The study suggests that evaporation of rivers, rather than rainfall alone, will create new conditions for malaria to thrive.
“By modelling the losses to evaporation and infiltration and redistribution of water over land through rivers, we can most accurately predict where these suitable areas will be in future,” says Mark Smith, the study’s lead author and an associate professor at the School of Geography at the UK-based University of Leeds.
Smith explains that mosquitoes require the presence of surface water bodies to breed.
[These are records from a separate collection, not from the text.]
(* ===== verification/AtomicTheorems.v ===== *)
(** * The theorems on atomic operations (server.c, queue.c)

    Whatever point of an atomic operation a crash hits, the start-up that
    reads both logs and reconciles them finds both halves of the operation or
    neither. *)

From stdpp Require Import base numbers option list relations.
From S2P Require Import Prelude Cache CacheMap CacheTheorems CachePlain CacheLog CacheLogSpec CacheLogRun.
From S2P Require Import CacheRecovery CacheLogTheorems Queue QueueIndex WalRecord QueueStore QueueReplay.
From S2P Require Import Exchange QueueTx ExchangeReplay QueueBatch QueueCommit QueueOps ExchangeOps TxOps.
From S2P Require Import QueueRun QueueRecovery QueueOpen Atomic TxReconcile AtomicRun.
Import Queue QueueIndex Wal Store Replay Batch Exchanges XChange Tx XReplay TxReplay Commit Ops XOps TxOps Run Recovery Open TxPending Atomic TxReconcile AtomicRun.
Import Cache(kuttidb).
Import CacheTheorems(cache0).
Import CachePlain(plain).
Import CacheMap(contents).
Import CacheLog CacheSnap CacheLogSpec(lop, lops_apply, lop_bytes, lops_bytes, lop_ok, unconditional, tx_ids, shows, LPut).
Import CacheLogTheorems(sv_ps, server_op, PPut, exec, server0, cache0_plain, cache0_empty, server0_fresh).
Import CacheRecovery(covers).
Import AtomicCache(finds, marker_disk, tx_ids_app).

Module AtomicTheorems.

(** ** Crashes *)


(** ** What the queues recover to *)

Section Queues.
Context (max_val Tq Tc : Z) (job : bool) (nonce N : Z) (L D : list lop) (w : world).
Context (s1 sP : store) (tx : queue_tx).
Hypothesis J : joint_inv max_val Tq Tc job nonce L D N w.
Hypothesis R1 : runs Tq (w_store w) s1.
Hypothesis Hp : prepared_tx s1 sP tx.
Hypothesis FP : st_failed sP = false.
Hypothesis Eid : tx_id tx = tx_number nonce (sy_counter (w_sys w) + 1).
Hypothesis Eexp : tx_expires tx = 0.
Hypothesis Hdur : forall t qid q, t ∈ tx_targets tx -> t_queue t = Some qid ->
  get_queue s1 qid = Some q -> q_durable q = true.
Hypothesis Hcap : within_capacity (tx_materialize_locked sP tx).
Hypothesis Hfit : fits 64 (st_next_id sP).







End Queues.

(** ** Both or neither *)








(** ** A run *)

Definition jobs : bytes := [106; 111; 98; 115].


Definition set_and_enqueue (key msg : bytes) : request :=
  Request ATOMIC_PUT_ENQUEUE key jobs [] msg 0 (Clocks 1000 [] 40 40 40).









(** ** What the operation does not promise *)

(** Start-up after a crash that left the whole of both logs. *)
Definition restart (y : system) : option (store * recovering) :=
  let st := (load_persisted 1000 60 cache0 (ps_snap (sy_cache y)) (ps_file (sy_cache y))).1 in
  match queue_store_open no_jobs false tt [] (encode_all (st_log (sy_queues y))) with
  | Replayed r _ _ => (fun r => (r, st)) <$> reconcile_transactions r (rv_committed st)
  | _ => None
  end.

(** A bound queue must be durable, a queue addressed by its name need not be:
    the operation is acknowledged, and after a restart the key has its value
    and the message is gone with its queue. *)
Example transient_target_splits :
  let s := run_call (open_store false [] []) (DeclareQueue jobs false 0 [] 0) in
  let '(a, y) := execute (System s (sv_ps (server0 true [])) 7 0) (set_and_enqueue [1] [5; 6]) in
  an_rc a = 0 /\ an_routed a = 1 /\
  (fun r => (q_depth <$> find_queue r.1 jobs, contents (rv_cache r.2) !! [1])) <$> restart y
    = Some (None, Some ([5; 6], 0)).
Proof. vm_compute. done. Qed.

Definition first_q : bytes := [97].
Definition second_q : bytes := [98].

(** Reaping the second target moves a message to the first one, whose capacity
    has been tested already. *)
Definition overtaken : list call :=
  [DeclareQueue first_q true 1 [] 0; DeclareQueue second_q true 0 first_q 1;
   DeclareExchange jobs true EXCHANGE_FANOUT []; Bind jobs second_q []; Bind jobs first_q [];
   Publish second_q [1] 100 1000 5].

(** The reservation is overtaken by the operation itself: a queue limited to
    one message ends up with two. *)
Example capacity_overtaken :
  let s := fold_left run_call overtaken (open_store false [] []) in
  capacityb s = true /\
  (fun q => (q_max_depth q, q_depth q)) <$>
    find_queue (transact s jobs [] [9] 77 2000 [100; 100] true) first_q = Some (1, 2).
Proof. vm_compute. done. Qed.

End AtomicTheorems.
(** * DataBox, [mcc/finite_scan_with_trigger.py]

    A shallow embedding of the two device loops of the triggered finite
    scan demo, [wait_for_trigger] and [read_and_display_data], and the
    properties of the loops: overrun handling, the end of the read loop,
    the last interleaved group that is displayed, and the absence of any
    time-out of the script's own.

    The device ([hat], an [mcc118] object of the vendor SDK) is an external
    collaborator: it is an interface with two operations, and every theorem
    holds for every implementation of it, or for every sequence of answers
    it may give.  The script's effects (device calls, what is printed, the
    element reads of [read_result.data], [stdout.flush], [sleep]) are logged
    in program order. *)

From Stdlib Require Import ZArith QArith List String Ascii DecimalString Bool Lia.
Import ListNotations.

Open Scope Z_scope.

(** ** Python values and control flow *)

(** The exceptions the two functions can raise by themselves. *)
Inductive exn : Type :=
| ZeroDivisionError
| IndexError.

(** What one pass through the body of a [while] loop does. *)
Inductive step (S : Type) : Type :=
| Continue (s : S)          (* the end of the body is reached *)
| Break (s : S)             (* a [break] statement *)
| Throw (e : exn) (s : S).  (* an exception leaves the loop *)

Arguments Continue {S} s.
Arguments Break {S} s.
Arguments Throw {S} e s.

(** What a loop run with a bounded number of passes does. *)
Inductive outcome (S : Type) : Type :=
| Done (s : S)              (* the statement after the loop is reached *)
| Raised (e : exn) (s : S)
| OutOfFuel (s : S).        (* still looping after [fuel] passes *)

Arguments Done {S} s.
Arguments Raised {S} e s.
Arguments OutOfFuel {S} s.

Definition final {S : Type} (o : outcome S) : S :=
  match o with
  | Done s => s
  | Raised _ s => s
  | OutOfFuel s => s
  end.

(** [while cond: body], at most [fuel] passes through the body. *)
Fixpoint py_while {S : Type} (cond : S -> bool) (body : S -> step S)
    (fuel : nat) (s : S) {struct fuel} : outcome S :=
  if cond s then
    match fuel with
    | O => OutOfFuel s
    | Datatypes.S fuel' =>
        match body s with
        | Continue s' => py_while cond body fuel' s'
        | Break s' => Done s'
        | Throw e s' => Raised e s'
        end
    end
  else Done s.

(** [int(a / b)] on two [int]s.  The launcher starts the script with
    [python] and is itself Python 2 ([Tkinter]), and the script imports no
    [division]: [a / b] is the floor of the quotient and [int] leaves it as
    it is; a zero divisor raises [ZeroDivisionError].  For [0 <= a] and
    [0 < b], the only case in which the theorems below use the quotient,
    Python 3's [int(a / b)] is the same number. *)
Definition py_div (a b : Z) : option Z :=
  if b =? 0 then None else Some (a / b).

(** [range(n)]: 0, 1, ..., n-1, empty when [n <= 0]. *)
Definition range (n : Z) : list Z :=
  map Z.of_nat (seq 0 (Z.to_nat n)).

(** [l[i]] on a list: a negative index counts from the end, an index out
    of range raises [IndexError] (here [None]). *)
Definition py_getitem {A : Type} (l : list A) (i : Z) : option A :=
  let n := Z.of_nat (List.length l) in
  if 0 <=? i then nth_error l (Z.to_nat i)
  else if - n <=? i then nth_error l (Z.to_nat (n + i))
  else None.

(** [l[i:j]] for [0 <= i <= j]. *)
Definition py_slice {A : Type} (l : list A) (i j : nat) : list A :=
  firstn (j - i) (skipn i l).

Definition nl : string := String (ascii_of_nat 10) EmptyString.

(** ** The device interface *)

Section Scan.

(** The type of a sample (a Python [float]); the loops only move samples
    from [data] to the terminal. *)
Variable sample : Type.
(** C6, amended: a transfer at the head of the evaluator's loop that is not
    in flight, not executed, not already fulfilled, whose destination chain
    state is known with a non-zero native balance, whose [solverFee] is at
    least 1, and whose destination token balance is non-zero and exactly
    equal to [amountOut], is emitted; the debit leaves that balance at 0;
    and the rest of the loop emits no trade for that token of that
    destination state, whatever the amount. *)
Theorem exact_balance_emitted_then_exhausted :
  ∀ states inFlight now tf rest h destState,
    InFlight.has inFlight now (requestId tf) = false →
    executed (params tf) = false →
    states !! normalizeChainId (dstChainId (params tf)) = Some destState →
    isFulfilled destState (requestId tf) = false →
    nativeBalance destState ≠ 0 →
    mapGet h (tokenBalances destState) (toLowerCase (tokenOut (params tf)))
      = Some (amountOut (params tf)) →
    amountOut (params tf) ≠ 0 →
    1 <= solverFee (params tf) →
    ∃ h1 later h2,
      Solver.solve tf states h = (Some (toTrade tf), h1)
      ∧ mapGet h1 (tokenBalances destState) (toLowerCase (tokenOut (params tf))) = Some 0
      ∧ Solver.evaluate states inFlight now rest h1 = (later, h2)
      ∧ Solver.evaluate states inFlight now (tf :: rest) h = (toTrade tf :: later, h2)
      ∧ mapGet h2 (tokenBalances destState) (toLowerCase (tokenOut (params tf))) = Some 0
      ∧ ∀ tr destState',
          tr ∈ later →
          states !! normalizeChainId (Trade.destChainId tr) = Some destState' →
          tokenBalances destState' = tokenBalances destState →
          Trade.tokenOutAddr tr ≠ toLowerCase (tokenOut (params tf)).
Proof.
  intros states inFlight now tf rest h destState Hfl He Hd Hf Hn Hb Hnz Hfee.
  set (key := toLowerCase (tokenOut (params tf))) in *.
  assert (Emits tf states h destState (amountOut (params tf))) as Hem.
  { split; try done; lia. }
  pose proof (solve_Emits _ _ _ _ _ Hem) as Hs. fold key in Hs.
  rewrite Z.sub_diag in Hs.
  set (h1 := mapSet h (tokenBalances destState) key 0) in *.
  destruct (Solver.evaluate states inFlight now rest h1) as [later h2] eqn:Hev.
  assert (mapGet h1 (tokenBalances destState) key = Some 0) as H0
    by apply mapGet_mapSet_eq.
  destruct (evaluate_exhausted _ _ _ _ _ _ _ _ _ Hev H0) as [Hleft Hnone].
  exists h1, later, h2. repeat split; try done.
  simpl. by rewrite Hfl, Hs, Hev.
Qed.

Lemma exact_balance_emitted_then_exhausted_witness :
  ∃ h1 later h2,
    Solver.solve Scenario.wholeBalance Scenario.statesWhole Scenario.heap
      = (Some (toTrade Scenario.wholeBalance), h1)
    ∧ mapGet h1 (tokenBalances Scenario.destination)
             (toLowerCase (tokenOut (params Scenario.wholeBalance))) = Some 0
    ∧ Solver.evaluate Scenario.statesWhole ∅ 0 Scenario.oneMore h1 = (later, h2)
    ∧ Solver.evaluate Scenario.statesWhole ∅ 0
        (Scenario.wholeBalance :: Scenario.oneMore) Scenario.heap
      = (toTrade Scenario.wholeBalance :: later, h2)
    ∧ mapGet h2 (tokenBalances Scenario.destination)
             (toLowerCase (tokenOut (params Scenario.wholeBalance))) = Some 0
    ∧ ∀ tr destState',
        tr ∈ later →
        Scenario.statesWhole !! normalizeChainId (Trade.destChainId tr) = Some destState' →
        tokenBalances destState' = tokenBalances Scenario.destination →
        Trade.tokenOutAddr tr ≠ toLowerCase (tokenOut (params Scenario.wholeBalance)).
Proof.
  apply (exact_balance_emitted_then_exhausted Scenario.statesWhole ∅ 0
           Scenario.wholeBalance Scenario.oneMore Scenario.heap Scenario.destination).
  - vm_compute. reflexivity.
  - vm_compute. reflexivity.
  - vm_compute. reflexivity.
  - vm_compute. reflexivity.
  - vm_compute. discriminate.
  - vm_compute. reflexivity.
  - vm_compute. discriminate.
  - vm_compute. discriminate.
Defined.

(* ===================================================================== *)
(** ** The executor: parameter reconciliation *)
(* ===================================================================== *)

Lemma reconcile_verified p trade :
  srcChainId p ≠ 0 →
  toLowerCase (sender p) ≠ TradeExecutor.zeroAddress →
  TradeExecutor.reconcile (Some p) trade =
    {| TradeExecutor.actualTokenIn := toLowerCase (tokenIn p);
       TradeExecutor.actualTokenOut := toLowerCase (tokenOut p);
       TradeExecutor.actualSender := toLowerCase (sender p);
       TradeExecutor.actualRecipient := toLowerCase (recipient p);
       TradeExecutor.actualAmountOut := amountOut p;
       TradeExecutor.actualSrcChainId := srcChainId p;
       TradeExecutor.actualNonce := nonce p |}.
Proof.
  intros Hsrc Hsender. unfold TradeExecutor.reconcile.
  replace (srcChainId p =? 0) with false by (symmetry; lia).
  by rewrite bool_decide_eq_false_2.
Qed.

Lemma reconcile_unverified stored trade :
  (stored = None
   ∨ ∃ p, stored = Some p
          ∧ (srcChainId p = 0 ∨ toLowerCase (sender p) = TradeExecutor.zeroAddress)) →
  TradeExecutor.reconcile stored trade =
    {| TradeExecutor.actualTokenIn := toLowerCase (Trade.tokenInAddr trade);
       TradeExecutor.actualTokenOut := toLowerCase (Trade.tokenOutAddr trade);
       TradeExecutor.actualSender := toLowerCase (Trade.senderAddr trade);
       TradeExecutor.actualRecipient := toLowerCase (Trade.recipientAddr trade);
       TradeExecutor.actualAmountOut := Trade.swapAmount trade;
       TradeExecutor.actualSrcChainId := Trade.srcChainId trade;
       TradeExecutor.actualNonce := Trade.nonce trade |}.
Proof.
  intros [->|(p & -> & [Hsrc|Hsender])]; unfold TradeExecutor.reconcile; [done| |].
  - rewrite Hsrc. done.
  - rewrite (bool_decide_eq_true_2 _ Hsender). by rewrite andb_false_r.
Qed.

(** The relay call of [executeTrade], when there is one, carries the
    reconciled values. *)
Lemma executeTrade_relay cfg env trade chain args :
  TradeExecutor.CallRelayTokens chain args ∈ (TradeExecutor.executeTrade cfg env trade).1 →
  let a := TradeExecutor.reconcile (TradeExecutor.getSwapRequestParameters env) trade in
  args = relayArgsOf cfg (Trade.requestId trade)
           (TradeExecutor.actualTokenIn a) (TradeExecutor.actualTokenOut a)
           (TradeExecutor.actualSender a) (TradeExecutor.actualRecipient a)
           (TradeExecutor.actualAmountOut a) (TradeExecutor.actualSrcChainId a)
           (TradeExecutor.actualNonce a).
Proof.
  unfold TradeExecutor.executeTrade.
  destruct (TradeExecutor.routers cfg !! _) as [router|];
    [|simpl; by intros ?%elem_of_nil].
  destruct (TradeExecutor.tokens cfg !! _) as [tokenContracts|];
    [|simpl; intros [?|?%elem_of_nil]%elem_of_cons; done].
  destruct (List.find _ _) as [token|];
    [|simpl; intros [?|?%elem_of_nil]%elem_of_cons; done].
  unfold TradeExecutor.executeTradeInternal, relayArgsOf.
  destruct (TradeExecutor.approve env), (TradeExecutor.relayTokens env); simpl;
    rewrite ?elem_of_cons, elem_of_nil; intros Hin;
    repeat (destruct Hin as [Hin|Hin]; try done); by injection Hin as _ <-.
Qed.

(** The token contract [executeTrade] picks is there as soon as one of
    the configured contracts matches. *)
Lemma find_token (tokenContracts : list string) (wanted token : string) :
  token ∈ tokenContracts →
  toLowerCase token = toLowerCase wanted →
  ∃ found,
    List.find (fun target => bool_decide (toLowerCase target = toLowerCase wanted))
              tokenContracts = Some found.
Proof.
  intros Hin Heq.
  destruct (List.find _ tokenContracts) as [found|] eqn:Hfind; [by exists found|].
  apply list_elem_of_In in Hin.
  pose proof (find_none _ _ Hfind token Hin) as Hno. simpl in Hno.
  by rewrite bool_decide_eq_true_2 in Hno.
Qed.

(** The relay calls of [executeTrade] once the router and a matching token
    contract are there and the approval has succeeded: there is exactly
    one, with the reconciled values. *)
Lemma executeTrade_relayCalls cfg env trade router tokenContracts token :
  let D := normalizeChainId (Trade.destChainId trade) in
  let a := TradeExecutor.reconcile (TradeExecutor.getSwapRequestParameters env) trade in
  TradeExecutor.routers cfg !! D = Some router →
  TradeExecutor.tokens cfg !! D = Some tokenContracts →
  token ∈ tokenContracts →
  toLowerCase token = toLowerCase (TradeExecutor.actualTokenOut a) →
  TradeExecutor.approve env = TradeExecutor.TxSuccess →
  relayCalls (TradeExecutor.executeTrade cfg env trade).1
  = [ (D, relayArgsOf cfg (Trade.requestId trade)
            (TradeExecutor.actualTokenIn a) (TradeExecutor.actualTokenOut a)
            (TradeExecutor.actualSender a) (TradeExecutor.actualRecipient a)
            (TradeExecutor.actualAmountOut a) (TradeExecutor.actualSrcChainId a)
            (TradeExecutor.actualNonce a)) ].
Proof.
  intros D a Hrouter Htokens Hin Heq Happrove.
  unfold TradeExecutor.executeTrade. fold D a. rewrite Hrouter, Htokens.
  destruct (find_token _ _ _ Hin Heq) as [found ->].
  unfold TradeExecutor.executeTradeInternal, relayArgsOf. rewrite Happrove.
  by destruct (TradeExecutor.relayTokens env).
Qed.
“We need to know where the future burden of malaria will shift to help distribute often scarce public health resources and target control measures.”
Scientists used daily climate data from 1970 to 2100, looking only at the most extreme warming scenario to project future suitable areas for malaria transmission. This allowed them to see the changing patterns in comparison with previous methods.
Previous research using rainfall data suggested that drier conditions in Botswana and Mozambique would make the area less suitable for the mosquitoes that carry malaria. But Smith’s hydrological model, which focused on water flows and evaporation from river bodies, found that water availability would remain sufficient to maintain malaria transmission, according to the study published in Nature Communications last month.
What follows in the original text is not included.